REQUIREMENT: Within the records below is a range that opens at the line with "a : Byte.byte)" and closes at the line with "(** The pixels". Return that range word for word, both ends included, and only that range.

DATA EXTRACTS:

(** * factory-planner: the icon colour extractor, the icon-index patch and
      the extraction of the gatherers

    A shallow embedding of [calculate_colors.py] (the per-icon dominant
    colour extraction and the atlas walk of [main]), of
    [scripts/patch_icons.py] and of [scripts/extract_gatherers.py], with the
    properties of its specification and further properties of the code.

    Python's [float] is IEEE 754 binary64, which is what Rocq's primitive
    [float] is, so every floating-point operation below is the very
    operation CPython performs.  Exceptions are explicit: a computation
    returns [Ok v] or [Raise e]. *)

From Stdlib Require Import ZArith NArith List Bool Lia String Ascii Floats.
From Stdlib Require Import HexadecimalString DecimalString.
From Stdlib.Strings Require Byte.
Import ListNotations.

Set Warnings "-inexact-float,-register-all".
Open Scope Z_scope.

(** ** Exceptions *)

Inductive exn : Type :=
  | ZeroDivisionError
  | OverflowError
  | ValueError
  | TypeError
  | AttributeError
  | IndexError.

Inductive res (A : Type) : Type :=
  | Ok (a : A)
  | Raise (e : exn).
Arguments Ok {A} a.
Arguments Raise {A} e.

Definition bind {A B : Type} (c : res A) (k : A -> res B) : res B :=
  match c with
  | Ok a => k a
  | Raise e => Raise e
  end.

Notation "x <- c ;; k" := (bind c (fun x => k))
  (at level 61, c at next level, right associativity).
Notation "' p <- c ;; k" := (bind c (fun p => k))
  (at level 61, p pattern, c at next level, right associativity).

(** ** Python numbers *)

Module PyNum.

(** A finite binary64 value is an integer multiple of [2^-1074]; [scaled]
    is that integer.  It gives the exact value of a float, which is what
    CPython uses when it compares a float with an int and when it
    truncates a float. *)
Definition scale : Z := 2 ^ 1074.

Definition scaled (x : spec_float) : Z :=
  match x with
  | S754_zero _ => 0
  | S754_nan => 0
  | S754_infinity s => cond_Zopp s (2 ^ 2200)
  | S754_finite s m e => cond_Zopp s (Zpos m * 2 ^ (e + 1074))
  end.

(** [float(n)] for an int [n]: the nearest binary64, ties to even.  CPython
    raises OverflowError from [2^1024] on; the ints converted in this
    program are list lengths, pixel counts and sums of 8-bit channels. *)
Definition float_of_int (n : Z) : float :=
  SF2Prim (binary_normalize prec emax n 0 false).

(** [int(x)] for a float [x]: truncation toward zero. *)
Definition int_of_float (x : float) : res Z :=
  match Prim2SF x with
  | S754_nan => Raise ValueError
  | S754_infinity _ => Raise OverflowError
  | sf => Ok (Z.quot (scaled sf) scale)
  end.

(** [n > x] for an int [n] and a float [x]: CPython compares the exact
    values; every comparison with a NaN is false. *)
Definition int_gt_float (n : Z) (x : float) : bool :=
  match Prim2SF x with
  | S754_nan => false
  | sf => scaled sf <? n * scale
  end.

(** [x / y] for floats. *)
Definition float_div (x y : float) : res float :=
  if (y =? 0)%float then Raise ZeroDivisionError else Ok (x / y)%float.

(** [a / b] for ints: the correctly rounded quotient of the exact values. *)
Definition int_truediv (a b : Z) : res float :=
  if b =? 0 then Raise ZeroDivisionError
  else
    match a with
    | Z0 => Ok (SF2Prim (S754_zero (b <? 0)))
    | _ =>
        let '(q, e, l) := SFdiv_core_binary prec emax (Z.abs a) 0 (Z.abs b) 0 in
        Ok (SF2Prim (binary_round_aux prec emax (xorb (a <? 0) (b <? 0)) q e l))
    end.

(** C's [fmod(x, 1.0)]: the fractional part, with the sign of [x]; exact. *)
Definition fmod1 (x : float) : float :=
  match Prim2SF x with
  | S754_nan => nan
  | S754_infinity _ => nan
  | S754_zero _ => x
  | S754_finite s m e =>
      if 0 <=? e then SF2Prim (S754_zero s)
      else
        match Zpos m mod 2 ^ (- e) with
        | Zpos f => SF2Prim (binary_normalize prec emax (cond_Zopp s (Zpos f)) e s)
        | _ => SF2Prim (S754_zero s)
        end
  end.

(** [x % 1.0] for a float [x] (CPython's [float_rem] with divisor 1.0): a
    non-zero remainder of the wrong sign is moved up by the divisor, a zero
    remainder takes the divisor's sign. *)
Definition float_mod1 (x : float) : float :=
  let md := fmod1 x in
  if (md =? 0)%float then 0%float
  else if (md <? 0)%float then (md + 1)%float
  else md.

(** [max(a, b, c)] and [min(a, b, c)]: the running item is replaced only by
    a later one that compares strictly greater (smaller). *)
Definition max3 (a b c : float) : float :=
  let m := if (a <? b)%float then b else a in
  if (m <? c)%float then c else m.

Definition min3 (a b c : float) : float :=
  let m := if (b <? a)%float then b else a in
  if (c <? m)%float then c else m.

(** [min(1.0, x)]. *)
Definition min_one (x : float) : float :=
  if (x <? 1)%float then x else 1%float.

(** [sum(...)] of floats: the start value is the int [0], which CPython
    converts to [0.0] for the first addition and which compares as [0.0];
    the additions are made from left to right (CPython up to 3.11, the
    version whose [colorsys] is embedded below; from 3.12 on CPython
    compensates the rounding errors of such a sum). *)
Definition float_sum (xs : list float) : float :=
  fold_left PrimFloat.add xs 0%float.

Definition int_sum (xs : list Z) : Z := fold_left Z.add xs 0.

End PyNum.
Import PyNum.

(** ** colorsys (CPython's standard library, as of Python 3.11) *)

Module colorsys.

Definition ONE_THIRD : float := (1 / 3)%float.
Definition ONE_SIXTH : float := (1 / 6)%float.
Definition TWO_THIRD : float := (2 / 3)%float.

Definition rgb_to_hls (r g b : float) : res (float * float * float) :=
  let maxc := max3 r g b in
  let minc := min3 r g b in
  let sumc := (maxc + minc)%float in
  let rangec := (maxc - minc)%float in
  l <- float_div sumc 2 ;;
  if (minc =? maxc)%float then Ok (0%float, l, 0%float)
  else
    s <- (if (l <=? 0.5)%float then float_div rangec sumc
          else float_div rangec (2 - sumc)%float) ;;
    rc <- float_div (maxc - r)%float rangec ;;
    gc <- float_div (maxc - g)%float rangec ;;
    bc <- float_div (maxc - b)%float rangec ;;
    let h := if (r =? maxc)%float then (bc - gc)%float
             else if (g =? maxc)%float then (2 + rc - bc)%float
             else (4 + gc - rc)%float in
    h6 <- float_div h 6 ;;
    Ok (float_mod1 h6, l, s).

Definition _v (m1 m2 hue : float) : float :=
  let hue := float_mod1 hue in
  if (hue <? ONE_SIXTH)%float then (m1 + (m2 - m1) * hue * 6)%float
  else if (hue <? 0.5)%float then m2
  else if (hue <? TWO_THIRD)%float then (m1 + (m2 - m1) * (TWO_THIRD - hue) * 6)%float
  else m1.

Definition hls_to_rgb (h l s : float) : float * float * float :=
  if (s =? 0)%float then (l, l, l)
  else
    let m2 := if (l <=? 0.5)%float then (l * (1 + s))%float
              else (l + s - l * s)%float in
    let m1 := (2 * l - m2)%float in
    (_v m1 m2 (h + ONE_THIRD)%float, _v m1 m2 h, _v m1 m2 (h - ONE_THIRD)%float).

End colorsys.
Import colorsys.

(** ** Python containers *)

Module PyList.

(** [l[i]] and the position [l[i]] designates: a negative index counts from
    the end, an index out of range raises IndexError. *)
Definition position {A : Type} (l : list A) (i : Z) : res nat :=
  let n := Z.of_nat (List.length l) in
  if (0 <=? i) && (i <? n) then Ok (Z.to_nat i)
  else if (- n <=? i) && (i <? 0) then Ok (Z.to_nat (n + i))
  else Raise IndexError.

Definition get {A : Type} (l : list A) (i : Z) : res A :=
  k <- position l i ;;
  match nth_error l k with
  | Some x => Ok x
  | None => Raise IndexError
  end.

Fixpoint alter {A : Type} (f : A -> A) (k : nat) (l : list A) : list A :=
  match l, k with
  | [], _ => []
  | x :: t, O => f x :: t
  | x :: t, S k' => x :: alter f k' t
  end.

(** [l[i].append(x)] on a list of lists. *)
Definition append_at {A : Type} (l : list (list A)) (i : Z) (x : A)
  : res (list (list A)) :=
  k <- position l i ;;
  Ok (alter (fun b => b ++ [x]) k l).

Definition len {A : Type} (l : list A) : Z := Z.of_nat (List.length l).

(** [range(n)]. *)
Definition range (n : nat) : list Z := map Z.of_nat (seq 0 n).

(** A [for] loop whose body may raise. *)
Fixpoint for_each {S A : Type} (body : S -> A -> res S) (xs : list A) (st : S)
  : res S :=
  match xs with
  | [] => Ok st
  | x :: t => st' <- body st x ;; for_each body t st'
  end.

End PyList.

(** A [dict] with string keys, in insertion order. *)
Module PyDict.

Section Dict.
Context {V : Type}.

Fixpoint get (k : string) (d : list (string * V)) : option V :=
  match d with
  | [] => None
  | (k', v) :: t => if String.eqb k k' then Some v else get k t
  end.

(** [d[k] = v]: an existing key keeps its place. *)
Fixpoint set (k : string) (v : V) (d : list (string * V)) : list (string * V) :=
  match d with
  | [] => [(k, v)]
  | (k', v') :: t =>
      if String.eqb k k' then (k, v) :: t else (k', v') :: set k v t
  end.

Definition keys (d : list (string * V)) : list string := map fst d.

Definition mem (k : string) (d : list (string * V)) : bool :=
  match get k d with Some _ => true | None => false end.

End Dict.

End PyDict.

(** ** calculate_colors.py *)

Module calculate_colors.

(** Config from ItemIcon.tsx *)
Definition ICON_SIZE : Z := 64.
Definition COLS : Z := 23.

(** A pixel of an 8-bit PIL image: a tuple of four channels, or of three
    when the mode has no alpha. *)
Inductive pixel : Type :=
  | RGBA (r g b a : Byte.byte)
  | RGB (r g b : Byte.byte).

Definition chan (c : Byte.byte) : Z := Z.of_N (Byte.to_N c).

(** What [img_crop.size] and [img_crop.load()] give. *)
Record image : Type := {
  width : nat;
  height : nat;
  load : nat -> nat -> pixel
}.

(** The pixels in the order the two loops visit them:
    [for y in range(height): for x in range(width)]. *)
Definition pixel_sequence (img : image) : list pixel :=
  flat_map (fun y => map (fun x => load img x y) (seq 0 (width img)))
           (seq 0 (height img)).

(** A member [(r, g, b, s, l)] of a hue bucket and a member [(r, g, b, l)]
    of the grey pool. *)
Record colored : Type := {
  c_r : Byte.byte; c_g : Byte.byte; c_b : Byte.byte;
  c_s : float; c_l : float
}.

Record grey : Type := {
  g_r : Byte.byte; g_g : Byte.byte; g_b : Byte.byte;
  g_l : float
}.

(** The classifier's three outputs. *)
Record classes : Type := {
  buckets : list (list colored);
  greys : list grey;
  total_non_transparent : Z
}.

Definition initial : classes :=
  {| buckets := repeat [] 36; greys := []; total_non_transparent := 0 |}.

YOUR RESPONSE:
  | RGBA (r g b a : Byte.byte)
  | RGB (r g b : Byte.byte).

Definition chan (c : Byte.byte) : Z := Z.of_N (Byte.to_N c).

(** What [img_crop.size] and [img_crop.load()] give. *)
Record image : Type := {
  width : nat;
  height : nat;
  load : nat -> nat -> pixel
}.

(** The pixels in the order the two loops visit them:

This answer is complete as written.